I am on another thread too, and many are already on their tww. it seems to fly by when you are not going through it, but each day drags whan you on tww. I am trying to be positive, but i think if successful it will be the best surprise ever!

xx


----------



## Jillyhen

Hey ladies

How are you all?

Havent been on this thread since start of our lovely summer! Hope everyone is keeping well.. Sorry i dont know what stage everyone is at will read all when i get home tonite.

Jillyhen


----------



## April33

Hi ladies,

I've just found out that my insurance policy refund has been approved, so I will be able to have another cycle before the end of the year!

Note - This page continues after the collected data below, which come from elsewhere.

Lemma only_ClientError_is_caught_witness :
  (fst (invoke (ListSteps (VStr "j-ABC"))
          (raising_client (OtherException "EndpointConnectionError" [])) fresh)
     = Raise (OtherException "EndpointConnectionError" []) /\
   records
     (snd (invoke (ListSteps (VStr "j-ABC"))
             (raising_client (OtherException "EndpointConnectionError" [])) fresh))
     = []) /\
  (fst (invoke (ListSteps (VStr "j-ABC")) (fun _ _ => Return (VDict [])) fresh)
     = Raise (KeyError (VStr "Steps")) /\
   is_ClientError (KeyError (VStr "Steps")) = false /\
   records (snd (invoke (ListSteps (VStr "j-ABC")) (fun _ _ => Return (VDict [])) fresh))
     = []).
Proof.
  split.
  - destruct (only_ClientError_is_caught (ListSteps (VStr "j-ABC"))
                (raising_client (OtherException "EndpointConnectionError" [])) fresh)
      as [Hcall _].
    apply (Hcall [("ClusterId", VStr "j-ABC")]); reflexivity.
  - destruct (only_ClientError_is_caught (ListSteps (VStr "j-ABC"))
                (fun _ _ => Return (VDict [])) fresh)
      as [_ [Hunwrap _]].
    apply (Hunwrap [("ClusterId", VStr "j-ABC")] (VDict [])); reflexivity.
Defined.

(** ** What the functions return *)

(** C6, as amended.  When the client call returns, [run_job_flow] returns
    the response's [JobFlowId], [add_step] the first item of the response's
    [StepIds], [list_steps] the response's [Steps] list and [describe_step]
    the response's [Step]; [describe_cluster] returns the response's
    [Cluster] provided that record has a [Name], which the function reads
    for its log line before it returns. *)
Theorem success_returns_response_field :
  (forall name log_uri keep_alive applications job_flow_role service_role
          security_groups steps emr_client w kw response cluster_id,
     sends (run_job_flow name log_uri keep_alive applications job_flow_role
              service_role security_groups steps emr_client)
       w m_run_job_flow kw ->
     emr_client m_run_job_flow kw = Return response ->
     getitem response "JobFlowId" = Return cluster_id ->
     fst (run_job_flow name log_uri keep_alive applications job_flow_role
            service_role security_groups steps emr_client w) = Return cluster_id) /\
  (forall cluster_id emr_client w response cluster cluster_name,
     emr_client m_describe_cluster [("ClusterId", cluster_id)] = Return response ->
     getitem response "Cluster" = Return cluster ->
     getitem cluster "Name" = Return cluster_name ->
     fst (describe_cluster cluster_id emr_client w) = Return cluster) /\
  (forall cluster_id name script_uri script_args emr_client w kw response
          step_ids step_id,
     sends (add_step cluster_id name script_uri script_args emr_client)
       w m_add_job_flow_steps kw ->
     emr_client m_add_job_flow_steps kw = Return response ->
     getitem response "StepIds" = Return step_ids ->
     getitem_index step_ids 0 = Return step_id ->
     fst (add_step cluster_id name script_uri script_args emr_client w)
       = Return step_id) /\
  (forall cluster_id emr_client w response steps,
     emr_client m_list_steps [("ClusterId", cluster_id)] = Return response ->
     getitem response "Steps" = Return (VList steps) ->
     fst (list_steps cluster_id emr_client w) = Return (VList steps)) /\
  (forall cluster_id step_id emr_client w response step,
     emr_client m_describe_step [("ClusterId", cluster_id); ("StepId", step_id)]
       = Return response ->
     getitem response "Step" = Return step ->
     fst (describe_step cluster_id step_id emr_client w) = Return step).
Proof.
  repeat apply conj.
  - intros name log_uri keep_alive applications job_flow_role service_role
      security_groups steps emr_client w kw response cluster_id Hsends Hcall Hid.
    apply run_job_flow_sends in Hsends.
    rewrite run_job_flow_run, Hsends. simpl. rewrite Hcall, Hid. reflexivity.
  - intros cluster_id emr_client w response cluster cluster_name Hcall Hc Hn.
    rewrite describe_cluster_run. simpl. rewrite Hcall, Hc, Hn. reflexivity.
  - intros cluster_id name script_uri script_args emr_client w kw response
      step_ids step_id Hsends Hcall Hids Hid.
    apply add_step_sends in Hsends.
    rewrite add_step_run, Hsends. simpl. rewrite Hcall, Hids, Hid. reflexivity.
  - intros cluster_id emr_client w response steps Hcall Hs.
    rewrite list_steps_run. simpl. rewrite Hcall, Hs. reflexivity.
  - intros cluster_id step_id emr_client w response step Hcall Hs.
    rewrite describe_step_run. simpl. rewrite Hcall, Hs. reflexivity.
Qed.
(** * veridjs: signed, time-ordered 18-byte identifiers

    A shallow embedding of the TypeScript sources (Base32Encoder, HMACSigner,
    ByteUtils, TimeUtils, NodeIdResolver, VIDGenerator, VIDVerifier, VIDValue,
    VIDParser, the two database adapters and the VID facade), the properties
    the specification states about them, and further properties of the code.

    Conventions of the embedding:
    - a JavaScript number that the code only uses as an integer is a [Z];
      the 32-bit bitwise operators are written out with their wrap-around;
    - a [Uint8Array] is a [list byte]; an indexed store outside the array is
      dropped, which is what stdpp's list insert does;
    - a string is the list of its UTF-16 code units;
    - a function that can throw returns a [result]. *)

From Stdlib Require Import ZArith NArith List Bool Lia String Ascii Sorting.Sorted.
From Stdlib Require Import Init.Byte.
From stdpp Require Import base list.
Import ListNotations.
Local Open Scope Z_scope.

(* ================================================================== *)
(** * Part I: the embedding                                            *)
(* ================================================================== *)

(** ** Errors *)

Inductive exn : Set := TypeError | RangeError | Error.

Inductive result (A : Type) : Type :=
| Returned (a : A)
| Threw (e : exn).
Arguments Returned {A} a.
Arguments Threw {A} e.

Definition bind {A B} (r : result A) (k : A -> result B) : result B :=
  match r with
  | Returned a => k a
  | Threw e => Threw e
  end.

Notation "'let*' x ':=' r 'in' k" := (bind r (fun x => k))
  (at level 10, x pattern, r at level 100, k at level 200).

(** [try { r } catch { h }] *)
Definition tryCatch {A} (r : result A) (h : result A) : result A :=
  match r with
  | Returned a => Returned a
  | Threw _ => h
  end.

(** ** Numbers, bytes and strings of the host language *)

Module JS.

(** A [number] where the code first asks [Number.isInteger]: the finite
    non-integers, NaN and the infinities all answer no and are then not
    looked at again, so they need no payload. *)
Inductive number : Set :=
| Int (z : Z)
| NonInt.

Definition isInteger (n : number) : bool :=
  match n with Int _ => true | NonInt => false end.

(** ToInt32 and ToUint32 of an integer-valued number. *)
Definition toUint32 (z : Z) : Z := z mod 2 ^ 32.

Definition toInt32 (z : Z) : Z :=
  let m := z mod 2 ^ 32 in
  if m <? 2 ^ 31 then m else m - 2 ^ 32.

(** [a << n], [a >>> n], [a | b], [a & b]. *)
Definition shl (a n : Z) : Z := toInt32 (Z.shiftl (toInt32 a) (Z.land n 31)).
Definition ushr (a n : Z) : Z := Z.shiftr (toUint32 a) (Z.land n 31).
Definition bor (a b : Z) : Z := toInt32 (Z.lor (toInt32 a) (toInt32 b)).
Definition band (a b : Z) : Z := toInt32 (Z.land (toInt32 a) (toInt32 b)).

(** Elements of a [Uint8Array]. A store keeps the value modulo 256. *)
Abbreviation bytes := (list byte).

Definition byteZ (b : byte) : Z := Z.of_N (Byte.to_N b).

Definition Zbyte (z : Z) : byte :=
  match Byte.of_N (Z.to_N (z mod 256)) with
  | Some b => b
  | None => x00
  end.

(** [new Uint8Array(n)] *)
Definition newUint8Array (n : nat) : bytes := replicate n x00.

(** [a.subarray(begin, end)] for [0 <= begin <= end]. *)
Definition subarray (a : bytes) (b e : nat) : bytes := take (e - b) (drop b a).

(** [n] bytes of an unsigned integer, most significant first, and back:
    the byte order of [DataView] and of the digests. *)
Fixpoint bigEndian (n : nat) (z : Z) : bytes :=
  match n with
  | O => []
  | S n' => Zbyte (z / 256 ^ Z.of_nat n') :: bigEndian n' z
  end.

Definition fromBigEndian (bs : bytes) : Z :=
  fold_left (fun acc b => acc * 256 + byteZ b) bs 0.

(** [DataView.setUint8/16/32] and [getUint8/16/32] at an offset where the
    field fits: the integer is taken modulo its width, big-endian. *)
Definition setUint (width : nat) (view : bytes) (offset : nat) (v : Z) : bytes :=
  take offset view ++ bigEndian width v ++ drop (offset + width) view.

Definition getUint (width : nat) (view : bytes) (offset : nat) : Z :=
  fromBigEndian (take width (drop offset view)).

(** Strings: UTF-16 code units. *)
Abbreviation jsstring := (list N).

Definition js (s : string) : jsstring := map N_of_ascii (list_ascii_of_string s).

Definition charCodeAt (s : jsstring) (i : nat) : N := nth i s 0%N.

(** White space and line terminators, the code points [trim] strips. *)
Definition isWhiteSpace (c : N) : bool :=
  ((9 <=? c) && (c <=? 13) || (c =? 32) || (c =? 160) || (c =? 5760)
   || (8192 <=? c) && (c <=? 8202) || (c =? 8232) || (c =? 8233)
   || (c =? 8239) || (c =? 8287) || (c =? 12288) || (c =? 65279))%N.
(** C8: on an initialized allocator (its size is at least one link, as
    [init] leaves it), let [alloc] be called [k] times, and let the [k]
    pointers returned be the addresses of distinct objects; after [free] of
    all of them, in any order, [k] more calls of [alloc] return normally and
    return the same [k] addresses in last-in-first-out order, the reverse of
    the order in which they were freed, and the first-touch callback is not
    called during these [k] calls. The pointers are the addresses of
    distinct objects, and so all of this holds, on an allocator fresh from
    [init] when the system allocator hands out chunks that do not overlap.
    In any call of [alloc], the callback is called only when the free list
    is empty and the object is carved from a chunk, and then on the address
    returned. *)
Theorem fixalloc_reuse_is_lifo (f : fixalloc) (w : world) (k : nat)
    (ps : list Z) (f1 : fixalloc) (w1 : world) (qs : list Z) :
  mlinkSize <= fa_size f -> (1 <= k)%nat ->
  allocMany k f w = Done (ps, f1, w1) ->
  Permutation ps qs ->
  (disjointObjects (fa_size f) ps \/
   exists size first arg stat,
     0 <= size <= _FixAllocChunk /\ mlinkSize <= _FixAllocChunk < U32.modulus /\
     init size first arg stat = Done f /\
     freshChunks (fa_nalloc f) (nsys w1)) ->
  (exists f2 w2 f3 w3,
     freeAll qs f1 w1 = Done (f2, w2) /\
     allocMany k f2 w2 = Done (rev qs, f3, w3) /\
     Permutation ps (rev qs) /\
     touched w3 = touched w2 /\
     touched w2 = touched w1) /\
  (forall g u v g' u',
     fixalloc_alloc g u = Done (v, g', u') ->
     (fa_list g <> 0 -> v = fa_list g /\ touched u' = touched u) /\
     (fa_list g = 0 ->
        touched u' = if fa_first g then v :: touched u else touched u)).
Proof.
  intros Hlink _ Hps Hperm Hdis.
  assert (Hsz : fa_size f <> 0) by (unfold mlinkSize in Hlink; lia).
  split; [|intros g u v g' u'; apply fixalloc_alloc_touched].
  apply (reuse_of_disjoint_objects f w k ps f1 w1 qs Hsz Hps); [|exact Hperm].
  destruct Hdis as [Hdis|(size & first & arg & stat & Hsize & HC & Hinit & Hfresh)];
    [exact Hdis|].
  exact (proj2 (fresh_pointers_disjoint size first arg stat f w k ps f1 w1
                  Hsize HC Hinit Hps Hfresh)).
Qed.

I cannot tell you have giddy and excited I am right now, and what a weight off my shoulders this news has been!


----------



## Sarah Anne

Hi All,

I'd like to join this thread please  

This wasn't how I had thought I would be seeing out September, as I miscarried on the 11th.  Had clinic yesterday, and they said that I only have to wait one period then I can start next FET the following, if they can fit me in - that takes me up to a BFN on Xmas day!  Yippee....  In the five years I have been trying I never once expected a BFP, so now I am not sure how I will cope with my next cycle, as I was really starting to enjoy being pregnant.  I hope we all get what we deserve on our next cycles.  Sorry to those who have to pay - I still have an ICSI and FETs on NHS left - and credit cards poised for after that.  Katreekingsbury I remember you from the TWW thread in Aug - so sorry to see you miscarried too, I saw earlier that so did JC.  

     to all xxx


----------



## popsy1

Hi April, brilliant news on your insurance money.
From my profile you can see we have cancelled our treatment for this one on day 5. DH job is of concern. We should know more in a week or so, then if all ok, we will have another go next month.xx

hi Sarah Anne. so sorry abouth MC. No, we have never had any sign of a BFP...ever. not even a scare.I hope your next cycle will be a happier time for you xxx

popsy x


----------



## Sarah Anne

Popsy I had the common response from a few of "at least you know you can get pregnant now" (which is surprisingly unhelpful!)  But actually as it clearly was not a viable pregnancy I would rather that I did not know I got pregnant and it passed before the test.  You may have had some embryos implant but lost them early.  I hope that your next cycle is the one


----------



## Lauras0612

Sarah Ann - sorry to hear about ur miscarriage, we had a 9 week scan on 15th August and no heartbeat could be found. I had medicated miscarriage couple of week later.

We have our review on Monday, I'm hoping we can try again before Xmas. Money is tight as we have to pay, but got to go for it nothing is more important at the minute.

Good luck to you all.

Best Wishes

Laura xx


----------



## April33

Hi popsy1 - I'm so sorry you've had to cancel this cycle  . I hope you get good news regarding your DH job situation. I know it is a stupid question but how are you feeling?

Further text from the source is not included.